Exercise: Copy out exactly the stretch of the listing below that begins at the line containing "with the rotated flag set. *)" and ends at the line containing "Placed.w i = Size.width (getTargetSize", and copy nothing outside it.

Given records:
Lemma lang_alt (r1 r2 : regex) (w : list ascii) :
  lang (Alt r1 r2) w ↔ lang r1 w ∨ lang r2 w.
Proof.
  split.
  - intros H. inversion H; subst; eauto.
  - intros [H|H]; [by apply L_alt_l | by apply L_alt_r].
Qed.

(** *** Correctness of matching by derivatives *)

Lemma nullable_lang (r : regex) : nullable r = true ↔ lang r [].
Proof.
  induction r as [| |p|r1 IH1 r2 IH2|r1 IH1 r2 IH2|r IH]; simpl.
  - rewrite lang_void. done.
  - rewrite lang_eps. done.
  - rewrite lang_class. split; [done | by intros (c & ? & _)].
  - rewrite andb_true_iff, IH1, IH2, lang_cat. split.
    + intros [H1 H2]. by exists [], [].
    + intros (w1 & w2 & Heq & H1 & H2). symmetry in Heq.
      apply app_eq_nil in Heq as [-> ->]. done.
  - rewrite orb_true_iff, IH1, IH2, lang_alt. done.
  - split; [constructor | done].
Qed.

Lemma deriv_sound (c : ascii) (r : regex) (w : list ascii) :
  lang (deriv c r) w → lang r (c :: w).
Proof.
  revert w. induction r as [| |p|r1 IH1 r2 IH2|r1 IH1 r2 IH2|r IH];
    simpl; intros w H.
  - by apply lang_void in H.
  - by apply lang_void in H.
  - destruct (p c) eqn:Hp; [|by apply lang_void in H].
    apply lang_eps in H as ->. by constructor.
  - assert (lang (Cat (deriv c r1) r2) w → lang (Cat r1 r2) (c :: w)) as Hcat.
    { intros (w1 & w2 & -> & H1 & H2)%lang_cat.
      apply (L_cat r1 r2 (c :: w1) w2); [by apply IH1 | done]. }
    destruct (nullable r1) eqn:Hn; [|by apply Hcat].
    apply lang_alt in H as [H|H]; [by apply Hcat|].
    apply (L_cat r1 r2 [] (c :: w)); [by apply nullable_lang | by apply IH2].
  - apply lang_alt in H as [H|H];
      [apply L_alt_l; by apply IH1 | apply L_alt_r; by apply IH2].
  - apply lang_cat in H as (w1 & w2 & -> & H1 & H2).
    apply (L_star_cons r (c :: w1) w2); [by apply IH | done].
Qed.

Lemma deriv_complete (r : regex) (w' : list ascii) :
  lang r w' → ∀ c w, w' = c :: w → lang (deriv c r) w.
Proof.
  induction 1 as [|p x Hp|r1 r2 w1 w2 H1 IH1 H2 IH2|r1 r2 w0 H0 IH0
                 |r1 r2 w0 H0 IH0|r|r w1 w2 H1 IH1 H2 IH2];
    intros c w Heq; simpl.
  - discriminate.
  - injection Heq as -> <-. rewrite Hp. constructor.
  - destruct w1 as [|x w1]; simpl in Heq.
    + apply nullable_lang in H1. rewrite H1. apply L_alt_r. by apply IH2.
    + injection Heq as -> <-.
      assert (lang (Cat (deriv c r1) r2) (w1 ++ w2)) as Hcat
        by (constructor; [by apply IH1 | done]).
      destruct (nullable r1); [by apply L_alt_l | done].
  - apply L_alt_l. by apply IH0.
  - apply L_alt_r. by apply IH0.
  - discriminate.
  - destruct w1 as [|x w1]; simpl in Heq.
    + by apply IH2.
    + injection Heq as -> <-. constructor; [by apply IH1 | done].
Qed.

(** The derivative matcher decides the language of the pattern. *)
Theorem matches_lang (r : regex) (w : list ascii) :
  matches r w = true ↔ lang r w.
Proof.
  revert r. induction w as [|c w IH]; intros r; simpl.
  - apply nullable_lang.
  - rewrite IH. split; [apply deriv_sound | intros H; by eapply deriv_complete].
Qed.

(** *** Languages of the pattern forms *)

Lemma lang_star_class (p : ascii → bool) (w : list ascii) :
  lang (Star (Class p)) w ↔ forallb p w = true.
Proof.
  split.
  - intros H. remember (Star (Class p)) as r eqn:Hr.
    induction H as [| | | | | |r0 w1 w2 H1 _ H2 IH2]; try discriminate; [done|].
    injection Hr as ->. apply lang_class in H1 as (c & -> & Hc).
    simpl. rewrite Hc. by apply IH2.
  - induction w as [|c w IH]; simpl; intros H; [constructor|].
    apply andb_true_iff in H as [Hc Hw].
    apply (L_star_cons _ [c] w); [by constructor | by apply IH].
Qed.

Lemma lang_plus_class (p : ascii → bool) (w : list ascii) :
  lang (Plus (Class p)) w ↔ w ≠ [] ∧ forallb p w = true.
Proof.
  unfold Plus. rewrite lang_cat. split.
  - intros (w1 & w2 & -> & H1 & H2).
    apply lang_class in H1 as (c & -> & Hc). apply lang_star_class in H2.
    split; [done|]. simpl. by rewrite Hc.
  - intros [Hne H]. destruct w as [|c w]; [done|]. simpl in H.
    apply andb_true_iff in H as [Hc Hw].
    exists [c], w. split; [done|]. split; [by constructor | by apply lang_star_class].
Qed.

Lemma lang_upto_class (p : ascii → bool) (n : nat) (w : list ascii) :
  lang (Upto (Class p) n) w ↔ (length w ≤ n)%nat ∧ forallb p w = true.
Proof.
  revert w. induction n as [|n IH]; intros w; simpl.
  - rewrite lang_eps. split.
    + intros ->. simpl. split; [lia | done].
    + intros [Hl _]. destruct w; [done | simpl in Hl; lia].
  - rewrite lang_alt, lang_eps, lang_cat. split.
    + intros [-> | (w1 & w2 & -> & H1 & H2)]; [simpl; split; [lia | done]|].
      apply lang_class in H1 as (c & -> & Hc). apply IH in H2 as [Hl Hw].
      simpl. rewrite Hc. split; [lia | done].
    + intros [Hl Hw]. destruct w as [|c w]; [by left|]. right.
      simpl in Hl, Hw. apply andb_true_iff in Hw as [Hc Hw].
      exists [c], w. split; [done|]. split; [by constructor|].
      apply IH. split; [lia | done].
Qed.
(** ** Orientation under the auto policy *)

Lemma Forall2_In_r {A B : Type} (R : A -> B -> Prop) (l : list A) (l' : list B) :
  Forall2 R l l' -> forall b, In b l' -> exists a, In a l /\ R a b.
Proof.
  induction 1 as [|a b0 l l' H _ IH]; intros b Hin; [destruct Hin|].
  destruct Hin as [<- | Hin].
  - exists a. split; [now left | assumption].
  - destruct (IH b Hin) as (a' & Ha & Hr). exists a'. split; [now right | assumption].
Qed.

Lemma layout_origin (s : PrintSettings) (imgs : list ImageFile.t)
    (page : Page) (i : Placed.t) :
  In page (calculateLayout s imgs) -> In i page ->
  exists i0, In i0 (allPlaced (packItems s imgs)) /\ sameSlot i0 i.
Proof.
  unfold calculateLayout. intros Hp Hi.
  apply in_map_iff in Hp. destruct Hp as (p0 & <- & Hp0).
  destruct (Forall2_In_r _ _ _ (centerPage_sameSlot p0) i Hi) as (i0 & Hi0 & Hs).
  exists i0. split; [|assumption].
  rewrite <- packedPages_concat. apply in_concat. now exists p0.
Qed.

Lemma layout_slots (s : PrintSettings) (imgs : list ImageFile.t)
    (page : Page) (i : Placed.t) :
  In page (calculateLayout s imgs) -> In i page -> slotOf s i.
Proof.
  intros Hp Hi.
  destruct (layout_origin s imgs page i Hp Hi) as (i0 & Hi0 & Hs).
  assert (H0 : slotOf s i0).
  { assert (F : Forall (slotOf s) (allPlaced (packItems s imgs))).
    { apply fold_placeItem_slots. constructor. }
    rewrite Forall_forall in F. now apply F. }
  destruct Hs as (E1 & _ & E3 & E4 & E5).
  unfold slotOf in *. now rewrite E1, E3, E4, E5.
Qed.

(** C4, as the code has it.  Under the [auto] policy an image whose pixel
    dimensions are unknown (0 by 0) counts as not landscape.  When the
    natural slot is not landscape (width <= height) the slot is kept and
    the rotated flag is false; when the natural slot is landscape
    (width > height) the slot is swapped and the rotated flag is true. *)
Theorem auto_unknown_dimensions (s : PrintSettings) (imgs : list ImageFile.t)
    (page : Page) (i : Placed.t) :
  orientation s = auto ->
  In page (calculateLayout s imgs) -> In i page ->
  ImageFile.width (Placed.img i) == 0 ->
  ImageFile.height (Placed.img i) == 0 ->
  let t := getTargetSize s in
  (Size.width t <= Size.height t ->
     Placed.w i = Size.width t /\ Placed.h i = Size.height t /\
     Placed.isRotated i = false) /\
  (Size.height t < Size.width t ->
     Placed.w i = Size.height t /\ Placed.h i = Size.width t /\
     Placed.isRotated i = true).
Proof.
  intros Ho Hp Hi Hw Hh t.
  pose proof (layout_slots s imgs page i Hp Hi) as E.
  unfold slotOf, effectiveSlot, orientSlot in E. rewrite Ho in E. fold t in E.
  assert (Hi0 : gtb (ImageFile.width (Placed.img i))
                    (ImageFile.height (Placed.img i)) = false).
  { apply gtb_false. rewrite Hw, Hh. apply Qle_refl. }
  rewrite Hi0 in E.
  destruct (gtb_spec (Size.width t) (Size.height t)) as [Hgt | Hle];
    simpl in E; injection E as E1 E2 E3; split; intros Hc.
  - exfalso. exact (Qlt_not_le _ _ Hgt Hc).
  - now rewrite E1, E2, E3.
  - now rewrite E1, E2, E3.
  - contradiction.
Qed.

Lemma auto_unknown_dimensions_witness :
  Placed.isRotated
    (nth 0 (nth 0 (calculateLayout customLandscape [unknownImage "a"]) [])
         (Placed.mk (unknownImage "a") 0 0 0 0 false)) = true.
Proof.
  apply (auto_unknown_dimensions customLandscape [unknownImage "a"]
           (nth 0 (calculateLayout customLandscape [unknownImage "a"]) [])).
  - reflexivity.
  - vm_compute. left. reflexivity.
  - vm_compute. left. reflexivity.
  - vm_compute. reflexivity.
  - vm_compute. reflexivity.
  - vm_compute. reflexivity.
Defined.

(** C4 as stated fails for a landscape natural slot: with the custom slot
    of 15 cm by 10 cm, the undecoded image is placed in a 10 by 15 slot
    with the rotated flag set. *)
Lemma auto_unknown_dimensions_counterexample :
  ~ (forall page i,
       In page (calculateLayout customLandscape [unknownImage "a"]) ->
       In i page ->
       Placed.w i = Size.width (getTargetSize customLandscape) /\
       Placed.h i = Size.height (getTargetSize customLandscape) /\
       Placed.isRotated i = false).
Proof.
  intros H.
  set (l := calculateLayout customLandscape [unknownImage "a"]) in *.
  destruct (H (nth 0 l []) (nth 0 (nth 0 l []) (Placed.mk (unknownImage "a") 0 0 0 0 false)))
    as (_ & _ & Hr).
  - vm_compute. left. reflexivity.
  - vm_compute. left. reflexivity.
  - vm_compute in Hr. discriminate.
Qed.

(** ** Scenario 1 *)

(** C3, as the code has it.  Three undecoded images, slot 10 by 15,
    margin 0.3, spacing 0.2, on the 21 by 29.7 page: the first two share
    one row of the first page at y = 0.3, at x = 0.3 + 0.1 and
    x = 10.5 + 0.1 after centring; the third wraps, does not fit below
    them, and is alone on a second page, centred at x = 5.5, y = 0.3. *)
Theorem scenario1_layout :
  map pageCoords (calculateLayout defaultSettings scenario1) =
  [ [ (Qred (0.3 + 0.1), Qred 0.3, 10, 15, false);
      (Qred (10.5 + 0.1), Qred 0.3, 10, 15, false) ];
    [ (Qred 5.5, Qred 0.3, 10, 15, false) ] ].
Proof. vm_compute. reflexivity. Qed.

Written solution:
    with the rotated flag set. *)
Lemma auto_unknown_dimensions_counterexample :
  ~ (forall page i,
       In page (calculateLayout customLandscape [unknownImage "a"]) ->
       In i page ->
       Placed.w i = Size.width (getTargetSize customLandscape) /\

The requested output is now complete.